What to do: Lines from the start of the data through the line containing "Definition word_char (b" must be given again exactly. Leave the others out.

Data to examine:

(** ** [src/parser.rs] *)

Definition parse_parameter_list (params_str : bytes) : option (list bytes) :=
  ps ← split_top_level params_str; Some (List.filter (fun p => negb (bool_decide (p = []))) (trim <$> ps)).

Definition extract_statement (src : bytes) : option (bytes * bytes) :=
  match trim_start src with
  | [] => None
  | s =>
      match find_top (fun _ b _ => (b =? c_semi) || (b =? LF)) None None 0 s with
      | Some (stmt, rest) => Some (trim stmt, trim_start rest)
      | None => Some (trim s, [])
      end
  end.

Definition ascii_alnum (b : Z) : bool := in_range 97 122 b || in_range 65 90 b || is_digit b.
Definition word_char (b : Z) : bool := ascii_alnum b || (b =? 95).
(** The word [w], not part of a longer one. *)
Definition whole_word (w : bytes) (prev : option Z) (l : bytes) : bool :=
  match strip_prefix w l with
  | None => false
  | Some rest =>
      negb (match prev with Some p => word_char p | None => false end) &&
      negb (match rest with c :: _ => word_char c | [] => false end)
  end.
Definition split_do_while_body (src : bytes) : option (bytes * bytes) :=
  '(body, rest) ← find_word (fun b => is_quote b || (b =? 96)) (whole_word (b! "while")) None None 0 (trim_start src);
  Some (trim_end body, trim_start rest).

Definition find_for_in_keyword (header : bytes) : option (bytes * bytes) :=
  find_word is_quote (fun _ => starts_with (b! " in ")) None None 0 header.
(** [find_for_of_keyword] searches everywhere but at the end, and answers one past the space:
    before the space, and from [of] on. *)
Fixpoint find_for_of_keyword (l : bytes) : option (bytes * bytes) :=
  match l with
  | [] => None
  | b :: l' =>
      if (4 <? length l)%nat && starts_with (b! " of ") l then Some ([b], l') else before b (find_for_of_keyword l')
  end.
Lemma strip_code (i b c : Z) (l2 : bytes) : strip_loop i MCode (b :: c :: l2) =
  if is_quote b then emit [b] (strip_loop (i + 1) (MStr b) (c :: l2))
  else if (b =? 47) && (c =? 47) then emit [32; 32] (strip_loop (i + 2) MLine l2)
  else if (b =? 47) && (c =? 42) then emit [32; 32] (strip_loop (i + 2) (MBlock i) l2)
  else emit [b] (strip_loop (i + 1) MCode (c :: l2)).
Proof. reflexivity. Qed.

Lemma strip_idem (l : bytes) : forall i m out k, strip_loop i m l = inl out -> strip_loop k (code_mode m) out = inl out.
Proof.
  induction l as [l IH] using bytes_strong_ind. intros i m out k. destruct l as [|b l].
  { destruct m; cbn; by intros [= <-]. }
  assert (IHl : forall j m' t k, strip_loop j m' l = inl t -> strip_loop k (code_mode m') t = inl t).
  { intros j m' t k'. apply (IH l ltac:(simpl; lia)). }
  assert (IHl2 : forall c l2 j m' t k, l = c :: l2 -> strip_loop j m' l2 = inl t -> strip_loop k (code_mode m') t = inl t).
  { intros c l2 j m' t k' ->. apply (IH l2 ltac:(simpl; lia)). }
  assert (Hsp : forall o t k', o = 32 \/ o = LF -> strip_loop (k' + 1) MCode t = inl t -> strip_loop k' MCode (o :: t) = inl (o :: t)).
  { intros o t k' Ho Ht. by rewrite strip_space, Ht. }
  destruct m as [|d| |a]; cbn [strip_loop code_mode].
  - destruct (is_quote b) eqn:Eq.
    { intros (t & Ht & ->)%emit_inl. cbn [app strip_loop]. rewrite Eq.
      by rewrite (IHl _ _ _ (k + 1) Ht : strip_loop (k + 1) (MStr b) t = inl t). }
    destruct l as [|c l2]; [intros [= <-]; cbn; by rewrite Eq|].
    destruct ((b =? 47) && (c =? 47)) eqn:E1.
    { intros (t & Ht & ->)%emit_inl. cbn [app]. do 2 (apply Hsp; [by left|]).
      exact (IHl2 c l2 _ MLine t _ eq_refl Ht). }
    destruct ((b =? 47) && (c =? 42)) eqn:E2.
    { intros (t & Ht & ->)%emit_inl. cbn [app]. do 2 (apply Hsp; [by left|]).
      exact (IHl2 c l2 _ (MBlock i) t _ eq_refl Ht). }
    intros (t & Ht & ->)%emit_inl. pose proof (IHl _ MCode _ (k + 1) Ht) as Hi.
    destruct (strip_head _ _ _ _ Ht) as (o & t' & -> & Ho). cbn [app]. cbn [code_mode] in Hi.
    rewrite strip_code, Eq, Hi.
    assert ((b =? 47) && (o =? 47) = false) as ->.
    { destruct Ho as [-> | ->]; [done|]. by rewrite andb_false_r. }
    assert ((b =? 47) && (o =? 42) = false) as ->.
    { destruct Ho as [-> | ->]; [done|]. by rewrite andb_false_r. }
    done.
  - destruct (b =? c_backslash) eqn:Eb.
    + destruct l as [|c l2]; [intros [= <-]; cbn [strip_loop]; by rewrite Eb|].
      intros (t & Ht & ->)%emit_inl. cbn [app strip_loop]. rewrite Eb.
      by rewrite (IHl2 c l2 _ (MStr d) t (k + 2) eq_refl Ht : strip_loop (k + 2) (MStr d) t = inl t).
    + intros (t & Ht & ->)%emit_inl. cbn [app strip_loop]. rewrite Eb.
      destruct (b =? d).
      * by rewrite (IHl _ MCode _ (k + 1) Ht : strip_loop (k + 1) MCode t = inl t).
      * by rewrite (IHl _ (MStr d) _ (k + 1) Ht : strip_loop (k + 1) (MStr d) t = inl t).
  - destruct (b =? LF) eqn:Eb; intros (t & Ht & ->)%emit_inl; cbn [app].
    + apply Hsp; [by right|]. exact (IHl _ MCode _ _ Ht).
    + apply Hsp; [by left|]. exact (IHl _ MLine _ _ Ht).
  - destruct l as [|c l2]; [done|]. destruct (_ && _); intros (t & Ht & ->)%emit_inl; cbn [app].
    + do 2 (apply Hsp; [by left|]). exact (IHl2 c l2 _ MCode t _ eq_refl Ht).
    + apply Hsp; [unfold blank; destruct (b =? LF); auto|]. exact (IHl _ (MBlock a) _ _ Ht).
Qed.
(** ** Texts *)

Definition is_word (w : string) (t : bytes) : bool := bool_decide (t = bytes_of_string w).
Definition starts_word (w : string) (t : bytes) : bool :=
  starts_with (bytes_of_string w ++ [32]) t || starts_with (bytes_of_string w ++ [c_lparen]) t.
Definition starts_brace (t : bytes) : bool := starts_with [c_lbrace] t.
(** What follows a word and a space, or a word whose next byte is the bracket. *)
Definition after_word (w : string) (open : Z) (t : bytes) : option bytes :=
  match strip_prefix (bytes_of_string w ++ [32]) t with
  | Some rest => Some rest
  | None => if starts_with (bytes_of_string w ++ [open]) t then strip_prefix (bytes_of_string w) t else None
  end.
Definition declares (s : bytes) : bool := starts_any [b! "let "; b! "const "] s.

(** [str::split] by a byte. *)
Fixpoint split_byte (sep : Z) (l : bytes) : list bytes :=
  match l with
  | [] => [[]]
  | b :: l' =>
      if b =? sep then [] :: split_byte sep l'
      else match split_byte sep l' with p :: ps => (b :: p) :: ps | [] => [[b]] end
  end.

Definition parse_body_to_stmts (body : bytes) : option (list bytes) :=
  match strip_comments_checked body with
  | inr _ => None
  | inl stripped =>
      stmts ← split_statements (normalize_line_continuations stripped);
      Some (List.filter (fun s => negb (bool_decide (s = []))) (trim <$> stmts))
  end.

(** The colon of [parse_labeled_statement]: outside of literals and with every kind of bracket
    closed; a quote is escaped when the byte before it is a backslash. *)
Fixpoint label_colon (prev q : option Z) (paren bracket brace : Z) (l : bytes) : option (bytes * bytes) :=
  match l with
  | [] => None
  | b :: l' =>
      match q with
      | Some d =>
          let closed := (b =? d) && negb (bool_decide (prev = Some c_backslash)) in
          before b (label_colon (Some b) (if closed then None else q) paren bracket brace l')
      | None =>
          if is_quote b || (b =? 96) then before b (label_colon (Some b) (Some b) paren bracket brace l')
          else if (b =? 58) && (paren =? 0) && (bracket =? 0) && (brace =? 0) then Some ([], l')
          else
            let step op cl n := if b =? op then n + 1 else if b =? cl then n - 1 else n in
            before b (label_colon (Some b) None (step c_lparen c_rparen paren) (step c_lbracket c_rbracket bracket)
              (step c_lbrace c_rbrace brace) l')
      end
  end.

(** *** [find_syntax_error_offset] *)

Definition ascii_space (b : Z) : bool := bool_decide (b ∈ [9; 10; 12; 13; 32]).
Definition ascii_alpha (b : Z) : bool := in_range 97 122 b || in_range 65 90 b.
Definition offset_of (src rest : bytes) : Z := Z.of_nat (length src) - Z.of_nat (length rest).

Definition find_function_error_pos (src : bytes) : option Z :=
  rest ← strip_prefix (b! "function") (trim_start src);
  match drop_while ascii_space rest with
  | (b :: rest') as name =>
      if ascii_alpha b || (b =? 95) then
        match drop_while ascii_space (drop_while word_char rest') with
        | (d :: _) as rest => if d =? c_lparen then None else Some (offset_of src rest)
        | [] => None
        end
      else Some (offset_of src name)
  | [] => Some (offset_of src [])
  end.
Fixpoint number_then_ident (fuel : nat) (src l : bytes) : option Z :=
  match fuel, l with
  | S fuel', b :: l' =>
      if is_digit b then
        let rest := drop_while ascii_space (drop_while (fun b => is_digit b || (b =? 46)) l') in
        match rest with
        | d :: _ => if ascii_alpha d || (d =? 95) then Some (offset_of src rest) else number_then_ident fuel' src rest
        | [] => None
        end
      else number_then_ident fuel' src l'
  | _, _ => None
  end.
Definition find_number_followed_by_ident (src : bytes) : option Z := number_then_ident (length src) src src.
Definition find_regex_literal_start (src : bytes) : option Z := Z.of_nat ∘ length ∘ fst <$> find_sub [47] src.

Definition find_syntax_error_offset (src : bytes) : Z :=
  let first_char := match trim_start src with [] => 0 | rest => offset_of src rest end in
  let others :=
    match find_function_error_pos src with
    | Some pos => pos
    | None =>
        match find_number_followed_by_ident src with
        | Some pos => pos
        | None => default first_char (find_regex_literal_start src)
        end
    end in
  match find_sub (b! "/*") src with
  | Some (pre, rest) => if contains_sub (b! "*/") rest then others else Z.of_nat (length pre)
  | None => others
  end.

Example error_positions :
  find_function_error_pos (b! " function 1f() {}") = Some 10 /\ find_function_error_pos (b! "function f {}") = Some 11 /\
  find_function_error_pos (b! "function f(x) {}") = None /\ find_number_followed_by_ident (b! "a = 12.5 b") = Some 9 /\
  find_syntax_error_offset (b! " x y") = 1.
Proof. by vm_compute. Qed.

(** ** Truth

    The test of [if], [while] and [for], and [is_truthy] of [src/parser.rs]. *)
Definition cond_true (v : Value) : bool :=
  if is_bool v then v =? TRUE W
  else match int32 W v with Some n => negb (n =? 0) | None => negb (is_null W v) && negb (is_undefined W v) end.
Definition is_truthy (v : Value) : bool :=
  if is_bool v then v =? TRUE W
  else if is_number v then match int32 W v with Some n => negb (n =? 0) | None => true end
  else negb (is_null W v) && negb (is_undefined W v).

Definition control (c : Ctx) : LoopControl := loop_control (scope c).
Definition env_of (c : Ctx) : Value := current_env (scope c).

(** ** Properties and declarations *)

Inductive LValueKey := LIndex (idx : Z) | LName (name : bytes).

Section Declarations.
Context `{Host : JsHost}.

Definition js_set_property_uint32 (this : Value) (idx : Z) (v : Value) (c : Ctx) : Value * Ctx :=
  let '(ok, c) := on_heap (array_direct_set this idx v) c in
  if ok : bool then (v, c)
  else if match class_of c this with Some id => is_typed_array_class id | None => false end then
    let '(ok, c) := typed_array_set_element this idx v c in
    (if ok : bool then v else UNDEFINED W, c)
  else
    let '(ok, c) := on_heap (set_property_index this idx v) c in
    if ok : bool then (v, c) else js_throw_error CLASS_TYPE_ERROR (b! "array index out of bounds") c.

Definition set_str (obj : Value) (name : bytes) (v : Value) : E unit := _ <- act (js_set_property_str obj name v) ;; eret tt.

Definition s_const : bytes := b! "__const__".
(** The const map of an environment is absent: [undefined] and no property of that name. *)
Definition no_const_map (env map : Value) : E bool :=
  if is_undefined W map then has <- act (on_heap (has_property_str env s_const)) ;; eret (negb has) else eret false.
Definition mark_const_binding (env : Value) (name : bytes) : E unit :=
  map <- act (js_get_property_str env s_const) ;;
  absent <- no_const_map env map ;;
  map <- (if absent : bool then obj <- act js_new_object ;; set_str env s_const obj ?> eret obj else eret map) ;;
  set_str map name (TRUE W).
Definition is_const_binding (env : Value) (name : bytes) : E bool :=
  map <- act (js_get_property_str env s_const) ;;
  absent <- no_const_map env map ;;
  if absent : bool then eret false else v <- act (js_get_property_str map name) ;; eret (v =? TRUE W).

(** A [let] or [const] at the head of a statement: whether it is [const], and the text before
    the first equals sign. *)
Definition declared (stmt : bytes) : option (bool * bytes) :=
  let t := trim stmt in
  let name rest := trim (hd [] (split_byte c_eq (trim rest))) in
  match strip_prefix (b! "let ") t with
  | Some rest => Some (false, name rest)
  | None => rest ← strip_prefix (b! "const ") t; Some (true, name rest)
  end.
Fixpoint predeclare_in (env : Value) (stmts : list bytes) : E unit :=
  match stmts with
  | [] => eret tt
  | stmt :: stmts' =>
      match declared stmt with
      | Some (const, name) =>
          (if is_identifier name then
             set_str env name (UNINITIALIZED W) ?>
             if const : bool then mark_const_binding env name else eret tt
           else eret tt) ?>
          predeclare_in env stmts'
      | None => predeclare_in env stmts'
      end
  end.
Definition predeclare_block_bindings_from_stmts (stmts : list bytes) : E unit :=
  env <- view env_of ;; predeclare_in env stmts.
Definition predeclare_block_bindings (body : bytes) : E unit :=
  match split_statements body with Some stmts => predeclare_block_bindings_from_stmts stmts | None => eret tt end.

Definition join_with (sep : Z) (l : list bytes) : bytes :=
  match l with [] => [] | p :: ps => p ++ concat ((fun q => sep :: q) <$> ps) end.
Definition create_function (params : list bytes) (body : bytes) : E Value :=
  params_val <- act (js_new_string (join_with 44 params)) ;;
  body_val <- act (js_new_string body) ;;
  func <- act js_new_object ;;
  set_str func (b! "__params__") params_val ?>
  set_str func (b! "__body__") body_val ?>
  set_str func (b! "__closure__") (TRUE W) ?>
  env <- view env_of ;;
  set_str func (b! "__env__") env ?>
  prototype <- act js_new_object ;;
  set_str prototype (b! "constructor") func ?>
  set_str func (b! "prototype") prototype ?>
  eret func.

Definition parse_function_declaration (src : bytes) : E Value :=
  rest <- must (strip_prefix (b! "function ") (trim src)) ;;
  ' (name, after_name) <- must (parse_identifier rest) ;;
  let after_name := trim_start after_name in
  if negb (starts_with [c_lparen] after_name) then enone
  else
    ' (params_str, after_params) <- must (extract_paren after_name) ;;
    params <- must (parse_parameter_list params_str) ;;
    let after_params := trim_start after_params in
    if negb (starts_brace after_params) then enone
    else
      ' (body, _) <- must (extract_braces after_params) ;;
      func <- create_function params body ;;
      env <- view env_of ;;
      set_str env name func ?> eret func.

(** *** Assignment targets *)

Definition f64_key (f : f64) : bytes :=
  match f with
  | S754_nan => b! "NaN"
  | S754_infinity s => if s then b! "-Infinity" else b! "Infinity"
  | _ => f64_to_string f
  end.
Definition lvalue_key (key_val : Value) : E LValueKey :=
  match int32 W key_val with
  | Some i => eret (LIndex (as_u32 i))
  | None =>
      s <- view (fun c => str_of c key_val) ;;
      match s with
      | Some owned => name <- must (from_utf8 owned) ;; eret (LName name)
      | None =>
          f <- view (fun c => float_of c key_val) ;;
          match f with
          | Some f => eret (LName (f64_key f))
          | None =>
              str_val <- act (js_to_string key_val) ;;
              s <- view (fun c => str_of c str_val) ;;
              owned <- must s ;; name <- must (from_utf8 owned) ;; eret (LName name)
          end
      end
  end.
Definition read_key (base : Value) (key : LValueKey) : E Value :=
  match key with
  | LIndex idx => act (js_get_property_uint32 base idx)
  | LName name => act (js_get_property_str base name)
  end.
Definition write_key (base : Value) (key : LValueKey) (v : Value) : E Value :=
  match key with
  | LIndex idx => act (js_set_property_uint32 base idx v)
  | LName name => act (js_set_property_str base name v)
  end.
Definition get_object_keys (obj : Value) : E (list bytes) :=
  cls <- view (fun c => class_of c obj) ;;
  if bool_decide (cls = Some CLASS_ARRAY) then
    len_val <- act (js_get_property_str obj s_length) ;;
    eret (int_to_string <$> seqZ 0 (default 0 (int32 W len_val)))
  else keys <- view (fun c => object_keys (heap c) obj) ;; must keys.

The completed task:
(** ** [src/parser.rs] *)

Definition parse_parameter_list (params_str : bytes) : option (list bytes) :=
  ps ← split_top_level params_str; Some (List.filter (fun p => negb (bool_decide (p = []))) (trim <$> ps)).

Definition extract_statement (src : bytes) : option (bytes * bytes) :=
  match trim_start src with
  | [] => None
  | s =>
      match find_top (fun _ b _ => (b =? c_semi) || (b =? LF)) None None 0 s with
      | Some (stmt, rest) => Some (trim stmt, trim_start rest)
      | None => Some (trim s, [])
      end
  end.

Definition ascii_alnum (b : Z) : bool := in_range 97 122 b || in_range 65 90 b || is_digit b.
Definition word_char (b : Z) : bool := ascii_alnum b || (b =? 95).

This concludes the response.